HDFS Overview
HDFS (Hadoop Distributed File System) is a distributed storage system designed to handle massive datasets, typically in terabytes or petabytes. It forms the storage layer of the Hadoop ecosystem, enabling applications to work with large-scale data using a unified interface similar to a conventional file system. HDFS streams data during access, allowing command-line operations and MapReduce jobs to interact with it directly. Engineered for fault tolerance and high-throughput reads, its write-once, read-many model simplifies concurrency control and enhances throughput, a critical factor for big data workloads.
Design Objectives
- Lower cost by distributing data and computation across clusters of commodity hardware.
- Achieve reliability through automatic replication and fault recovery mechanisms.
- Provide scalable storage and processing capacity for extremely large datasets.
Historical Background
The origins trace back to challenges faced when building web crawlers for Lucene, where large-scale data storage, cluster elasticity, and dynamic fault handling were problematic. Inspired by Google's GFS paper describing a scalable, fault-tolerant distributed file system, the HDFS architecture was developed to adress these needs.
Architecture
- NameNode: Centralized master server managing namespace metadata and coordinating client access. It does not handle actual file content I/O, preventing it from becoming a bottleneck.
- DataNode: Worker nodes responsible for storing and serving file blocks. All block-level data flows between clients and DataNodes; the NameNode only provides location hints.
- Replica Placement: NameNode decides where to place replicas based on cluster topology. For reads, it directs clients to the nearest replica to minimize network latency.
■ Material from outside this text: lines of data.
(* ===== verification/NamedScope.v ===== *)
(** Named scopes (src/src/named_scope.cpp, include/boost/log/attributes/
    named_scope.hpp) and their formatter
    (include/boost/log/expressions/formatters/named_scope.hpp).

    The stack of scopes of a thread is a circular doubly linked list whose
    elements are objects on the stack of the thread; a value that is passed to
    another thread owns a copy. Nodes are in a heap; pointers are addresses. *)

From Stdlib Require Import ZArith String.
From stdpp Require Import base numbers list gmap strings.
From S2P Require Import Prelude ScopeFormat.

(** * Nodes *)

Abbreviation addr := nat.

(** [named_scope_list_node], with the entry it is a part of; the root node of
    a list has none. *)
Record node := Node {
  _m_pPrev : addr;
  _m_pNext : addr;
  n_entry : option named_scope_entry }.

Abbreviation heap := (gmap addr node).

Definition get_node (a : addr) : sm heap node := λ h, (of_ptr (h !! a), h).

Definition set_prev (a x : addr) : sm heap unit :=
  n ← get_node a; sm_modify (<[a := Node x (_m_pNext n) (n_entry n)]>).
Definition set_next (a x : addr) : sm heap unit :=
  n ← get_node a; sm_modify (<[a := Node (_m_pPrev n) x (n_entry n)]>).

(** [named_scope_list]: the address of the root node, the size and the flag. *)
Record named_scope_list := ScopeList {
  m_RootNode : addr;
  m_Size : Z;
  m_fNeedToDeallocate : bool }.

Definition empty (l : named_scope_list) : bool := (m_Size l =? 0)%Z.

(** The constructor of the node and of an empty list at a place. *)
Definition new_node (a : addr) (e : option named_scope_entry) : sm heap unit := sm_modify (<[a := Node a a e]>).

Definition new_list (a : addr) : sm heap named_scope_list := new_node a None;; mret (ScopeList a 0 false).

(** * Operations *)

(** [writeable_named_scope_list::push_back]. *)
Definition push_back (l : named_scope_list) (entry : addr) : sm heap named_scope_list :=
  root ← get_node (m_RootNode l);
  set_prev entry (_m_pPrev root);;
  set_next entry (m_RootNode l);;
  set_next (_m_pPrev root) entry;;
  set_prev (m_RootNode l) entry;;
  mret (ScopeList (m_RootNode l) (u64 (m_Size l + 1)) (m_fNeedToDeallocate l)).

(** [writeable_named_scope_list::pop_back]. *)
Definition pop_back (l : named_scope_list) : sm heap named_scope_list :=
  root ← get_node (m_RootNode l);
  top ← get_node (_m_pPrev root);
  set_next (_m_pPrev top) (_m_pNext top);;
  top ← get_node (_m_pPrev root);
  set_prev (_m_pNext top) (_m_pPrev top);;
  mret (ScopeList (m_RootNode l) (u64 (m_Size l - 1)) (m_fNeedToDeallocate l)).

(** The loop of the copy constructor; [p] runs through a block of memory. *)
Fixpoint copy_loop (fuel : nat) (src end_ p prev : addr) : sm heap addr :=
  if decide (src = end_) then mret prev
  else match fuel with
  | 0 => sm_lift Stuck
  | S fuel =>
      n ← get_node src;
      e ← sm_lift (of_ptr (n_entry n));
      sm_modify (<[p := Node (_m_pPrev n) (_m_pNext n) (Some e)]>);;
      set_prev p prev;;
      set_next prev p;;
      copy_loop fuel (_m_pNext n) end_ (S p) p
  end.

(** The copy constructor of a list at [a]; [block] is the memory that is
    allocated for the elements. *)
Definition copy_list (that : named_scope_list) (a block : addr) : sm heap named_scope_list :=
  new_node a None;;
  if (0 <? m_Size that)%Z then
    root ← get_node (m_RootNode that);
    prev ← copy_loop (Z.to_nat (m_Size that)) (_m_pNext root) (m_RootNode that) block a;
    set_prev a prev;;
    set_next prev a;;
    mret (ScopeList a (m_Size that) true)
  else mret (ScopeList a 0 false).

(** [deallocate] of a block: every element must be there. *)
Fixpoint deallocate (a : addr) (n : nat) : sm heap unit :=
  match n with
  | 0 => mret ()
  | S n => _ ← get_node a; sm_modify (delete a);; deallocate (S a) n
  end.

(** The destructor; the destruction of an entry does nothing. *)
Fixpoint destroy_loop (fuel : nat) (it end_ : addr) : sm heap unit :=
  if decide (it = end_) then mret ()
  else match fuel with
  | 0 => sm_lift Stuck
  | S fuel => n ← get_node it; destroy_loop fuel (_m_pNext n) end_
  end.

Definition destroy_list (l : named_scope_list) : sm heap unit :=
  (if m_fNeedToDeallocate l then
     root ← get_node (m_RootNode l);
     destroy_loop (Z.to_nat (m_Size l)) (_m_pNext root) (m_RootNode l);;
     deallocate (_m_pNext root) (Z.to_nat (m_Size l))
   else mret ());;
  sm_modify (delete (m_RootNode l)).

(** [std::swap] of two links or of two root nodes. *)
Definition swap_prev (a b : addr) : sm heap unit :=
  x ← get_node a; y ← get_node b; set_prev a (_m_pPrev y);; set_prev b (_m_pPrev x).
Definition swap_next (a b : addr) : sm heap unit :=
  x ← get_node a; y ← get_node b; set_next a (_m_pNext y);; set_next b (_m_pNext x).

(** [that.m_RootNode = m_RootNode] and the reset of [m_RootNode], in the branches
    where only one list has elements. *)
Definition move_root (from to : addr) : sm heap unit :=
  root ← get_node from;
  set_next (_m_pPrev root) to;;
  set_prev (_m_pNext root) to;;
  set_prev to (_m_pPrev root);; set_next to (_m_pNext root);;
  set_prev from from;; set_next from from.

(** The branch where both lists have elements. *)
Definition swap_roots (r1 r2 : addr) : sm heap unit :=
  x ← get_node r1;
  y ← get_node r2;
  swap_prev (_m_pNext x) (_m_pNext y);;
  swap_next (_m_pPrev x) (_m_pPrev y);;
  swap_prev r1 r2;;
  swap_next r1 r2.

(** [named_scope_list::swap]. *)
Definition swap (this that : named_scope_list) : sm heap (named_scope_list * named_scope_list) :=
  let done := (ScopeList (m_RootNode this) (m_Size that) (m_fNeedToDeallocate that),
               ScopeList (m_RootNode that) (m_Size this) (m_fNeedToDeallocate this)) in
  if negb (empty this) then
    if negb (empty that) then swap_roots (m_RootNode this) (m_RootNode that);; mret done
    else move_root (m_RootNode this) (m_RootNode that);; mret done
  else if negb (empty that) then move_root (m_RootNode that) (m_RootNode this);; mret done
  else mret (this, that).

(** * Scopes *)

(** [named_scope::sentry]: the entry is an object at the address [a]; it is
    pushed by the constructor and popped by the destructor. *)
Definition enter_scope (l : named_scope_list) (a : addr) (e : named_scope_entry) : sm heap named_scope_list :=
  new_node a (Some e);; push_back l a.

Definition leave_scope (l : named_scope_list) (a : addr) : sm heap named_scope_list :=
  l ← pop_back l; sm_modify (delete a);; mret l.

(** [named_scope::impl]: the lists of the threads, made when they are needed;
    [fresh] is the place of a new list. *)
Record scope_lists := ScopeLists {
  nodes : heap;
  pScopes : gmap nat named_scope_list }.

Definition on_nodes {X} (m : sm heap X) : sm scope_lists X := λ σ,
  let '(r, h) := m (nodes σ) in (r, ScopeLists h (pScopes σ)).

Definition set_scopes (tid : nat) (l : named_scope_list) : sm scope_lists unit :=
  sm_modify (λ σ, ScopeLists (nodes σ) (<[tid := l]> (pScopes σ))).

Definition get_scope_list (tid : nat) (fresh : addr) : sm scope_lists named_scope_list :=
  σ ← sm_get;
  match pScopes σ !! tid with
  | Some l => mret l
  | None => l ← on_nodes (new_list fresh); set_scopes tid l;; mret l
  end.

Definition push_scope (tid : nat) (entry fresh : addr) : sm scope_lists unit :=
  s ← get_scope_list tid fresh; l ← on_nodes (push_back s entry); set_scopes tid l.

Definition pop_scope (tid : nat) (fresh : addr) : sm scope_lists unit :=
  s ← get_scope_list tid fresh; l ← on_nodes (pop_back s); set_scopes tid l.

Inductive scope_op : Type :=
| Enter (a : addr) (e : named_scope_entry)
| Leave (a : addr).

Fixpoint run_scopes (ops : list scope_op) (l : named_scope_list) : sm heap named_scope_list :=
  match ops with
  | [] => mret l
  | Enter a e :: ops => l ← enter_scope l a e; run_scopes ops l
  | Leave a :: ops => l ← leave_scope l a; run_scopes ops l
  end.

(** [named_scope_value]: it refers to the list of the thread until it is
    detached, when it gets a copy of its own. *)
Record named_scope_value := ScopeValue {
  m_pValue : named_scope_list;
  m_DetachedValue : option named_scope_list }.

Definition detach_from_thread (v : named_scope_value) (a block : addr) : sm heap named_scope_value :=
  match m_DetachedValue v with
  | Some _ => mret v
  | None => l ← copy_list (m_pValue v) a block; mret (ScopeValue l (Some l))
  end.

(** * Formatting *)

Section format.
Context (m_element_formatter : named_scope_entry → str) (m_delimiter m_incomplete_marker m_empty_marker : str) (m_depth : nat).

(** [std::advance] with a negative distance, and of a reverse iterator. *)
Fixpoint retreat (n : nat) (it : addr) : sm heap addr :=
  match n with
  | 0 => mret it
  | S n => x ← get_node it; retreat n (_m_pPrev x)
  end.

Definition element (it : addr) : sm heap str :=
  x ← get_node it;
  e ← sm_lift (of_ptr (n_entry x));
  mret (m_element_formatter e).

(** The loops over the remaining elements. *)
Fixpoint forward_loop (fuel : nat) (it end_ : addr) (acc : str) : sm heap str :=
  if decide (it = end_) then mret acc
  else match fuel with
  | 0 => sm_lift Stuck
  | S fuel =>
      s ← element it;
      x ← get_node it;
      forward_loop fuel (_m_pNext x) end_ (acc ++ m_delimiter ++ s)
  end.

Definition format_forward (scopes : named_scope_list) : sm heap str :=
  let size := Z.to_nat (m_Size scopes) in
  root ← get_node (m_RootNode scopes);
  it ← (if 0 <? m_depth then retreat (Nat.min m_depth size) (m_RootNode scopes) else mret (_m_pNext root));
  if decide (it = m_RootNode scopes) then mret []
  else
    s ← element it;
    x ← get_node it;
    forward_loop size (_m_pNext x) (m_RootNode scopes)
      ((if decide (it = _m_pNext root) then [] else m_incomplete_marker) ++ s).

(** A reverse iterator is dereferenced one place before its base. *)
Fixpoint reverse_loop (fuel : nat) (it end_ : addr) (acc : str) : sm heap str :=
  if decide (it = end_) then mret acc
  else match fuel with
  | 0 => sm_lift Stuck
  | S fuel =>
      x ← get_node it;
      s ← element (_m_pPrev x);
      reverse_loop fuel (_m_pPrev x) end_ (acc ++ m_delimiter ++ s)
  end.

Definition format_reverse (scopes : named_scope_list) : sm heap str :=
  let size := Z.to_nat (m_Size scopes) in
  root ← get_node (m_RootNode scopes);
  end_ ← (if 0 <? m_depth then retreat (Nat.min m_depth size) (m_RootNode scopes) else mret (_m_pNext root));
  if decide (m_RootNode scopes = end_) then mret []
  else
    s ← element (_m_pPrev root);
    t ← reverse_loop size (_m_pPrev root) end_ s;
    mret (t ++ (if decide (end_ = _m_pNext root) then [] else m_incomplete_marker)).

Definition format_named_scope (is_forward : bool) (scopes : named_scope_list) : sm heap str :=
  if empty scopes then mret m_empty_marker
  else if is_forward then format_forward scopes else format_reverse scopes.
End format.

(** * Well-formed lists *)

Definition next (h : heap) (a : addr) : option addr := _m_pNext <$> h !! a.
Definition prev (h : heap) (a : addr) : option addr := _m_pPrev <$> h !! a.
Definition entry (h : heap) (a : addr) : option named_scope_entry := h !! a ≫= n_entry.

(** Writing a link changes only that link. *)
Definition upd_prev (a x : addr) (h : heap) : heap := alter (λ n, Node x (_m_pNext n) (n_entry n)) a h.
Definition upd_next (a x : addr) (h : heap) : heap := alter (λ n, Node (_m_pPrev n) x (n_entry n)) a h.

Lemma set_prev_run a x h : is_Some (h !! a) → set_prev a x h = (Ok (), upd_prev a x h).
Proof.
  intros [n Hn]. unfold set_prev, get_node. sm_step. rewrite Hn. cbn. unfold sm_modify, upd_prev. f_equal.
  apply map_eq. intros i. destruct (decide (i = a)) as [->|]; [by rewrite lookup_insert_eq, lookup_alter_eq, Hn|].
  by rewrite lookup_insert_ne, lookup_alter_ne.
Qed.

Lemma set_next_run a x h : is_Some (h !! a) → set_next a x h = (Ok (), upd_next a x h).
Proof.
  intros [n Hn]. unfold set_next, get_node. sm_step. rewrite Hn. cbn. unfold sm_modify, upd_next. f_equal.
  apply map_eq. intros i. destruct (decide (i = a)) as [->|]; [by rewrite lookup_insert_eq, lookup_alter_eq, Hn|].
  by rewrite lookup_insert_ne, lookup_alter_ne.
Qed.

Lemma upd_prev_live a x h i : is_Some (upd_prev a x h !! i) ↔ is_Some (h !! i).
Proof. unfold upd_prev. by rewrite lookup_alter_is_Some. Qed.
Lemma upd_next_live a x h i : is_Some (upd_next a x h !! i) ↔ is_Some (h !! i).
Proof. unfold upd_next. by rewrite lookup_alter_is_Some. Qed.

Ltac same_link a := unfold next, prev, entry, upd_prev, upd_next;
  match goal with |- context [alter _ _ ?h !! ?i] =>
    destruct (decide (i = a)) as [->|]; [rewrite lookup_alter_eq; by destruct (h !! a)|by rewrite lookup_alter_ne] end.

Lemma next_upd_prev a x h i : next (upd_prev a x h) i = next h i.
Proof. same_link a. Qed.
Lemma prev_upd_next a x h i : prev (upd_next a x h) i = prev h i.
Proof. same_link a. Qed.
Lemma entry_upd_prev a x h i : entry (upd_prev a x h) i = entry h i.
Proof. same_link a. Qed.
Lemma entry_upd_next a x h i : entry (upd_next a x h) i = entry h i.
Proof. same_link a. Qed.
Lemma prev_upd_prev a x h i : is_Some (h !! a) → prev (upd_prev a x h) i = if decide (i = a) then Some x else prev h i.
Proof.
  intros [n Hn]. unfold prev, upd_prev. case_decide; [subst; by rewrite lookup_alter_eq, Hn|by rewrite lookup_alter_ne].
Qed.
Lemma next_upd_next a x h i : is_Some (h !! a) → next (upd_next a x h) i = if decide (i = a) then Some x else next h i.
Proof.
  intros [n Hn]. unfold next, upd_next. case_decide; [subst; by rewrite lookup_alter_eq, Hn|by rewrite lookup_alter_ne].
Qed.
- Health Monitoring: NameNode receives periodic heartbeats and block reports from each DataNode to assess liveness and track stored blocks.
| NameNode | DataNode |
|---|---|
| Stores metadata | Stores file block data |
| Metadata kept in memory | Block data persisted on disk |
| Tracks file-block-DataNode mapping | Maintains block ID to local file mapping |
Block Storage and Replication
Files are split into fixed-size blocks. Default sizes evolved from 64 MB (early Hadoop) to 128 MB (later versions), configurable via hdfs-site.xml:
<property>
<name>dfs.block.size</name>
<value>{size_in_bytes}</value>
</property>
Benefits of Block Abstraction
- Enables files larger than any single disk.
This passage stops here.